I post this as an foreign English teacher working and living in Korea. I post this as a Korean-American adoptee and as a recipient of a privileged government teaching contract. I post this out of my love for education as the practice of liberation and from a desire to see us all grow. I don’t want to address directly address Korean media coverage of the topic, like MBC, as it’s in a language and context I am unfamiliar with. Rather I seek to create dialogue around why anti-foreign English teacher sentiment exists and how we as foreigners not just suffer but benefit from the systems that create these viewpoints.
I believe that the perspective of English teachers in Korea as under-qualified is a fair and valid statement—not about us as individuals (I have met many a foreign English teacher here who is overqualified), but about the way that English education by foreigners is implemented systematically in Korea. Furthermore I do not believe blame solely lies in hagwons or hiring practices, but rather lies in a structure of privilege of which English is just one branch and of which we, as U.S. citizens and English speakers, all certainly benefit from.
First we must admit to ourselves that overall our credentials and training pales in comparison to any Korean-certified teacher (this could even be said when comparing credentialed teachers in America to credentialed teachers in Korea, but that is another discussion). We must admit that our opinions and judgments of the Korea education system are equally unfounded and generally based on a set of limited personal experiences. We must admit that we have no chips on the table, that ultimately it is not our future children who will live, learn, and grow in the Korean education system.
But we are important to the Korean education system, I hear many cry. So let’s say we are qualified. Let’s say our English fluency and bachelor’s degrees do translate to effective teaching pedagogy. Let’s say we provide a global (re:American) approach to education and culture that Koreans couldn’t possibly possess. Still a larger question looms: why is there a need for English education and who is reaping the rewards?
In today’s world English functions as a filter. Some of us have access to English fluency as birthright, while others are left struggling in the margins. One need not even look beyond the borders of our country to see how English is a marker for inclusion and exclusion, the haves and have-nots. English means economic opportunity, access to some of the top Universities in the world, political power, not getting stared at while walking down the street, the difference between being labeled as friend or enemy of the state. Simply put, English is access.

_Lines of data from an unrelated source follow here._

Lemma match_at_complete ic r p s :
  match_at ic r p s = None -> forall p' s', ~ M ic r p s p' s'.
Proof.
  unfold match_at. intros H p' s' HM.
  pose proof (m_complete ic r _ _ _ H _ _ HM). discriminate.
Qed.

(** *** What the syntax of a pattern says about its matches *)

Definition is_zero (hi : option nat) : bool :=
  match hi with Some O => true | _ => false end.

(** Every match consumes a code unit of a class that satisfies [f]. *)
Fixpoint anchored (f : cls -> bool) (r : regex) : bool :=
  match r with
  | Eps | WordB => false
  | Chr c => f c
  | Seq a b => anchored f a || anchored f b
  | Alt a b => anchored f a && anchored f b
  | Rep _ lo hi a => negb (Nat.eqb lo 0) && negb (is_zero hi) && anchored f a
  end.

(** No match is empty. *)
Definition consumes (r : regex) : bool := anchored (fun _ => true) r.

(** Every class of the pattern satisfies [f]. *)
Fixpoint classes (f : cls -> bool) (r : regex) : bool :=
  match r with
  | Eps | WordB => true
  | Chr c => f c
  | Seq a b | Alt a b => classes f a && classes f b
  | Rep _ _ _ a => classes f a
  end.

(** The first code unit of a match is of a class that satisfies [f]. *)
Fixpoint firsts (f : cls -> bool) (r : regex) : bool :=
  match r with
  | Eps | WordB => true
  | Chr c => f c
  | Seq a b => firsts f a && (consumes a || firsts f b)
  | Alt a b => firsts f a && firsts f b
  | Rep _ _ _ a => firsts f a
  end.

(** The pattern has no [\b]. *)
Fixpoint nob (r : regex) : bool :=
  match r with
  | WordB => false
  | Eps | Chr _ => true
  | Seq a b | Alt a b => nob a && nob b
  | Rep _ _ _ a => nob a
  end.

(** The pattern starts with, ends with [\b]. *)
Fixpoint starts_b (r : regex) : bool :=
  match r with
  | WordB => true
  | Seq a _ => starts_b a
  | _ => false
  end.
Fixpoint ends_b (r : regex) : bool :=
  match r with
  | WordB => true
  | Seq _ b => ends_b b
  | _ => false
  end.

(** A class without complement whose ranges lie within [good]. *)
Definition within (good : list (N * N)) (c : cls) : bool :=
  negb (negated c) &&
  forallb (fun r =>
    existsb (fun g => (fst g <=? fst r) && (snd r <=? snd g)) good)
    (ranges c).

(** A class that has none of the code units [l]. *)
Definition lacks (ic : bool) (l : list N) (c : cls) : bool :=
  forallb (fun x => negb (matches ic c x)) l.

Lemma within_mem good c x :
  within good c = true -> mem c x = true -> in_ranges good x = true.
Proof.
  unfold within, mem. destruct (negated c); [discriminate|]. cbn.
  intros H Hx. unfold in_ranges in *.
  apply existsb_exists in Hx as ([lo hi] & Hin & Hr).
  rewrite forallb_forall in H. specialize (H _ Hin).
  apply existsb_exists in H as ([glo ghi] & Hg & Hgr).
  apply existsb_exists. exists (glo, ghi). split; auto.
  cbn in *. apply andb_true_iff in Hr as [? ?], Hgr as [? ?].
  apply andb_true_iff. split; apply N.leb_le; apply N.leb_le in H, H0, H1, H2; lia.
Qed.

Lemma lacks_not_in ic l c x :
  lacks ic l c = true -> matches ic c x = true -> ~ In x l.
Proof.
  unfold lacks. rewrite forallb_forall. intros H Hx Hin.
  specialize (H _ Hin). rewrite Hx in H. discriminate.
Qed.

Section Syntax.
Variable ic : bool.
Variable f : cls -> bool.
Variable Q : N -> Prop.
Hypothesis fQ : forall c x, f c = true -> matches ic c x = true -> Q x.

Lemma anchored_Exists r : anchored f r = true ->
  forall p s p' s', M ic r p s p' s' ->
  forall b, s = b ++ s' -> Exists Q b.
Proof.
  induction r as [|c|a IHa b IHb|a IHa b IHb|g lo hi a IHa|];
    intros Hr p s p' s' H bb E; cbn [anchored] in Hr; try discriminate;
    cbn [M] in H.
  - destruct H as (x & -> & Hx & ->).
    assert (bb = [x]) as ->.
    { apply (app_inv_tail s'). rewrite <- E. reflexivity. }
    constructor. eauto.
  - destruct H as (p1 & s1 & H1 & H2).
    destruct (M_split _ _ _ _ _ _ H1) as (b1 & E1 & _).
    destruct (M_split _ _ _ _ _ _ H2) as (b2 & E2 & _).
    assert (bb = b1 ++ b2) as ->.
    { apply (app_inv_tail s'). rewrite <- E, <- List.app_assoc. congruence. }
    apply Exists_app. apply orb_true_iff in Hr as [Hr|Hr]; eauto.
  - apply andb_true_iff in Hr as [Ha Hb]. destruct H; eauto.
  - apply andb_true_iff in Hr as [Hr Ha].
    apply andb_true_iff in Hr as [Hlo Hhi].
    apply negb_true_iff, Nat.eqb_neq in Hlo.
    destruct H as [lo p s|hi p s|lo hi p s p1 s1 p2 s2 _ H1 _ H2];
      [discriminate|congruence|].
    destruct (M_split _ _ _ _ _ _ H1) as (b1 & E1 & _).
    destruct (Iter_split _ _ _ _ _ _ _ (M_split ic a) H2) as (b2 & E2 & _).
    assert (bb = b1 ++ b2) as ->.
    { apply (app_inv_tail s2). rewrite <- E, <- List.app_assoc. congruence. }
    apply Exists_app. eauto.
Qed.

Lemma classes_Forall r : classes f r = true ->
  forall p s p' s', M ic r p s p' s' ->
  forall b, s = b ++ s' -> Forall Q b.
Proof.
  induction r as [|c|a IHa b IHb|a IHa b IHb|g lo hi a IHa|];
    intros Hr p s p' s' H bb E; cbn [classes] in Hr; cbn [M] in H.
  - destruct H as [-> ->].
    assert (bb = []) as -> by (apply (app_inv_tail s); rewrite <- E; auto).
    constructor.
  - destruct H as (x & -> & Hx & ->).
    assert (bb = [x]) as ->.
    { apply (app_inv_tail s'). rewrite <- E. reflexivity. }
    repeat constructor. eauto.
  - apply andb_true_iff in Hr as [Ha Hb].
    destruct H as (p1 & s1 & H1 & H2).
    destruct (M_split _ _ _ _ _ _ H1) as (b1 & E1 & _).
    destruct (M_split _ _ _ _ _ _ H2) as (b2 & E2 & _).
    assert (bb = b1 ++ b2) as ->.
    { apply (app_inv_tail s'). rewrite <- E, <- List.app_assoc. congruence. }
    apply Forall_app. split; eauto.
  - apply andb_true_iff in Hr as [Ha Hb]. destruct H; eauto.
  - revert bb E.
    induction H as [lo p s|hi p s|lo hi p s p1 s1 p2 s2 _ H1 _ H2 IH];
      intros bb E.
    + assert (bb = []) as -> by (apply (app_inv_tail s); rewrite <- E; auto).
      constructor.
    + assert (bb = []) as -> by (apply (app_inv_tail s); rewrite <- E; auto).
      constructor.
    + destruct (M_split _ _ _ _ _ _ H1) as (b1 & E1 & _).
      destruct (Iter_split _ _ _ _ _ _ _ (M_split ic a) H2) as (b2 & E2 & _).
      assert (bb = b1 ++ b2) as ->.
      { apply (app_inv_tail s2). rewrite <- E, <- List.app_assoc. congruence. }
      apply Forall_app. split; eauto.
  - destruct H as (_ & -> & ->).
    assert (bb = []) as -> by (apply (app_inv_tail s); rewrite <- E; auto).
    constructor.
Qed.

End Syntax.

Lemma consumes_lt ic r p s p' s' :
  consumes r = true -> M ic r p s p' s' -> (length s' < length s)%nat.
Proof.
  intros Hr H. destruct (M_split _ _ _ _ _ _ H) as (b & -> & _).
  assert (Hb : Exists (fun _ => True) b).
  { eapply (anchored_Exists ic (fun _ => true)); eauto. }
  destruct Hb; rewrite List.length_app; cbn; lia.
Qed.

Lemma firsts_head ic f (Q : N -> Prop) r :
  (forall c x, f c = true -> matches ic c x = true -> Q x) ->
  firsts f r = true ->
  forall p s p' s', M ic r p s p' s' ->
  s = s' \/ exists x t, s = x :: t /\ Q x.
Proof.
  intros fQ.
  induction r as [|c|a IHa b IHb|a IHa b IHb|g lo hi a IHa|];
    intros Hr p s p' s' H; cbn [firsts] in Hr; cbn [M] in H.
  - destruct H as [-> ->]. auto.
  - destruct H as (x & -> & Hx & ->). right. eauto.
  - apply andb_true_iff in Hr as [Ha Hb].
    destruct H as (p1 & s1 & H1 & H2).
    destruct (IHa Ha _ _ _ _ H1) as [->|?]; auto.
    apply orb_true_iff in Hb as [Hb|Hb]; eauto.
    pose proof (consumes_lt _ _ _ _ _ _ Hb H1). lia.
  - apply andb_true_iff in Hr as [Ha Hb]. destruct H; eauto.
  - induction H as [lo p s|hi p s|lo hi p s p1 s1 p2 s2 _ H1 _ H2 IH]; auto.
    destruct (IHa Hr _ _ _ _ H1) as [->|?]; auto.
  - destruct H as (_ & -> & ->). auto.
Qed.

Lemma starts_b_boundary ic r : starts_b r = true ->
  forall p s p' s', M ic r p s p' s' -> at_boundary p s = true.
Proof.
  induction r; intros Hr p s p' s' H; cbn in Hr; try discriminate;
    cbn [M] in H.
  - destruct H as (p1 & s1 & H1 & _). eauto.
  - tauto.
Qed.

Lemma ends_b_boundary ic r : ends_b r = true ->
  forall p s p' s', M ic r p s p' s' -> at_boundary p' s' = true.
Proof.
  induction r; intros Hr p s p' s' H; cbn in Hr; try discriminate;
    cbn [M] in H.
  - destruct H as (p1 & s1 & _ & H2). eauto.
  - destruct H as (H & -> & ->). exact H.
Qed.

(** *** Moving a match to another context *)

(** A match depends on its context only through [\b]: it stays a match
    when the code units around it change, if the pattern has no [\b] or
    the word character tests on both sides give the same result. *)
Definition agree (free : bool) (q p : option N) (t' t : list N) : Prop :=
  free = true \/
  (word_before q = word_before p /\ word_after t' = word_after t).

Lemma word_before_after q p b :
  word_before q = word_before p ->
  word_before (after q b) = word_before (after p b).
Proof.
  destruct b; auto.
Qed.

Lemma word_after_app b t' t :
  word_after t' = word_after t -> word_after (b ++ t') = word_after (b ++ t).
Proof. destruct b; auto. Qed.

Lemma agree_mid free q p t' t b c :
  agree free q p t' t -> agree free q p (c ++ t') (c ++ t) /\
  agree free (after q b) (after p b) t' t.
Proof.
  intros [?|[? ?]]; split; try (left; assumption); right; split; auto.
  - apply word_after_app; auto.
  - apply word_before_after; auto.
Qed.

Lemma M_transport ic r :
  forall p s p' s', M ic r p s p' s' ->
  forall b, s = b ++ s' ->
  forall q t', agree (nob r) q p t' s' ->
  M ic r q (b ++ t') (after q b) t'.
Proof.
  induction r as [|c|a IHa b IHb|a IHa b IHb|g lo hi a IHa|];
    intros p s p' s' H bb E q t' Hag; cbn [M] in H |- *.
  - destruct H as [-> ->].
    assert (bb = []) as -> by (apply (app_inv_tail s); rewrite <- E; auto).
    auto.
  - destruct H as (x & -> & Hx & ->).
    assert (bb = [x]) as ->.
    { apply (app_inv_tail s'). rewrite <- E. reflexivity. }
    exists x. auto.
  - destruct H as (p1 & s1 & H1 & H2).
    destruct (M_split _ _ _ _ _ _ H1) as (b1 & E1 & ->).
    destruct (M_split _ _ _ _ _ _ H2) as (b2 & E2 & ->).
    assert (bb = b1 ++ b2) as ->.
    { apply (app_inv_tail s'). rewrite <- E, <- List.app_assoc. congruence. }
    assert (Ha : agree (nob a) q p t' s' /\ agree (nob b) q p t' s').
    { destruct Hag as [Hn|?]; [|split; right; auto].
      cbn in Hn. apply andb_true_iff in Hn as [? ?]. split; left; auto. }
    destruct Ha as [Ha Hb].
    exists (after q b1), (b2 ++ t'). split.
    + rewrite <- List.app_assoc.
      apply (IHa _ _ _ _ H1 b1 E1 q (b2 ++ t')). subst s1.
      apply (agree_mid _ _ _ _ _ [] b2 Ha).
    + rewrite after_app.
      apply (IHb _ _ _ _ H2 b2 E2). 
      apply (agree_mid _ _ _ _ _ b1 [] Hb).
  - assert (Ha : agree (nob a) q p t' s' /\ agree (nob b) q p t' s').
    { destruct Hag as [Hn|?]; [|split; right; auto].
      cbn in Hn. apply andb_true_iff in Hn as [? ?]. split; left; auto. }
    destruct Ha as [Ha Hb]. destruct H; [left|right]; eauto.
  - cbn [nob] in Hag. revert bb E q Hag.
    induction H as [lo p s|hi p s|lo hi p s p1 s1 p2 s2 Hhi H1 Hne H2 IH];
      intros bb E q Hag.
    + assert (bb = []) as -> by (apply (app_inv_tail s); rewrite <- E; auto).
      apply Iter_max.
    + assert (bb = []) as -> by (apply (app_inv_tail s); rewrite <- E; auto).
      apply Iter_stop.
    + destruct (M_split _ _ _ _ _ _ H1) as (b1 & E1 & ->).
      destruct (Iter_split _ _ _ _ _ _ _ (M_split ic a) H2) as (b2 & E2 & ->).
      assert (bb = b1 ++ b2) as ->.
      { apply (app_inv_tail s2). rewrite <- E, <- List.app_assoc. congruence. }
      apply (Iter_step _ _ _ _ _ (after q b1) (b2 ++ t')); auto.
      * rewrite <- List.app_assoc.
        apply (IHa _ _ _ _ H1 b1 E1 q (b2 ++ t')). subst s1.
        apply (agree_mid _ _ _ _ _ [] b2 Hag).
      * intros Hlo. specialize (Hne Hlo). subst s s1.
        rewrite !List.length_app in *. lia.
      * rewrite after_app. apply (IH b2 E2).
        apply (agree_mid _ _ _ _ _ b1 [] Hag).
  - destruct H as (Hb & -> & ->).
    assert (bb = []) as -> by (apply (app_inv_tail s); rewrite <- E; auto).
    cbn. repeat split; auto.
    destruct Hag as [?|[Hq Ht]]; [discriminate|].
    unfold at_boundary in *. rewrite Hq, Ht. exact Hb.
Qed.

English functions in similar ways in Korea as well. Many of my students study English for even more hours than their Korean. It is rigorously tested on school entrance exams regardless of its relevancy to the field of study. A lack or mastery of English can make a break a student’s academic goals, and it appears this trend will only continue as the Korean University entrance exam expands to include a listening portion.
There are very real economic benefits to speaking English, but we as foreign English teachers experience these benefits in very specific and unique ways. Like it or not, qualified or not, we get jobs, tutoring opportunities, a plane ticket to and from Korea, and shorter work hours with more vacation time than any Korean teacher I’ve heard of. We have the hearts of the Korean people and institutions of power opened to us through homestays and free or discounted language programs. And we have the ability to leave it all when it is no longer meeting our needs and return to a life back home. Our lifestyle is a far cry from the way other immigrants have come to Korea and how Koreans have come to America. Here, more often than not, our pay scales don’t reflect our qualifications or talent, but our privilege. And that money is coming out of Korean pockets to pay for Korean futures.
English education in Korea is unjust. Not because foreign teachers in Korea face slanted media coverage. Not because Korean education policy stresses long hours of English acquisition and testing. But because there is a world system of privilege that benefits those who speak English and marginalizes those who don’t. I find youth often have the sharpest sense of fairness—as one of my students put it “why do I have to learn English, I am Korean.” This is the “why” behind why we as foreign English teachers are viewed as under-qualified. This is the “why” behind the unbalanced media coverage, the misdirected anger, the misunderstandings between us and our Korean peers.
Perhaps most importantly, this “why” is the elephant in the room when it comes to discussing Korea’s educational policy shift from foreign English teachers to Korean English teachers. The Korean government’s goals are not to create ethnic purity on the peninsula or to ignore the economic and political impacts of globalization on the Korean people. It is a move to create a relevant teaching force, one that understands the pressures and intricacies of learning English in a Korean context. It is a move to provide a permanent, trained staff that can serve the needs of a population subject to an unjust global language system. It is a move towards self-determination by the Korean people. We as foreign English teachers should support these shifts, learn from them, and take these lessons back home with us. We should listen to understand the context we have been thrown into, not jump to defend our sense of self-worth whenever the system we are working in is criticized. The Korean people deserve this much.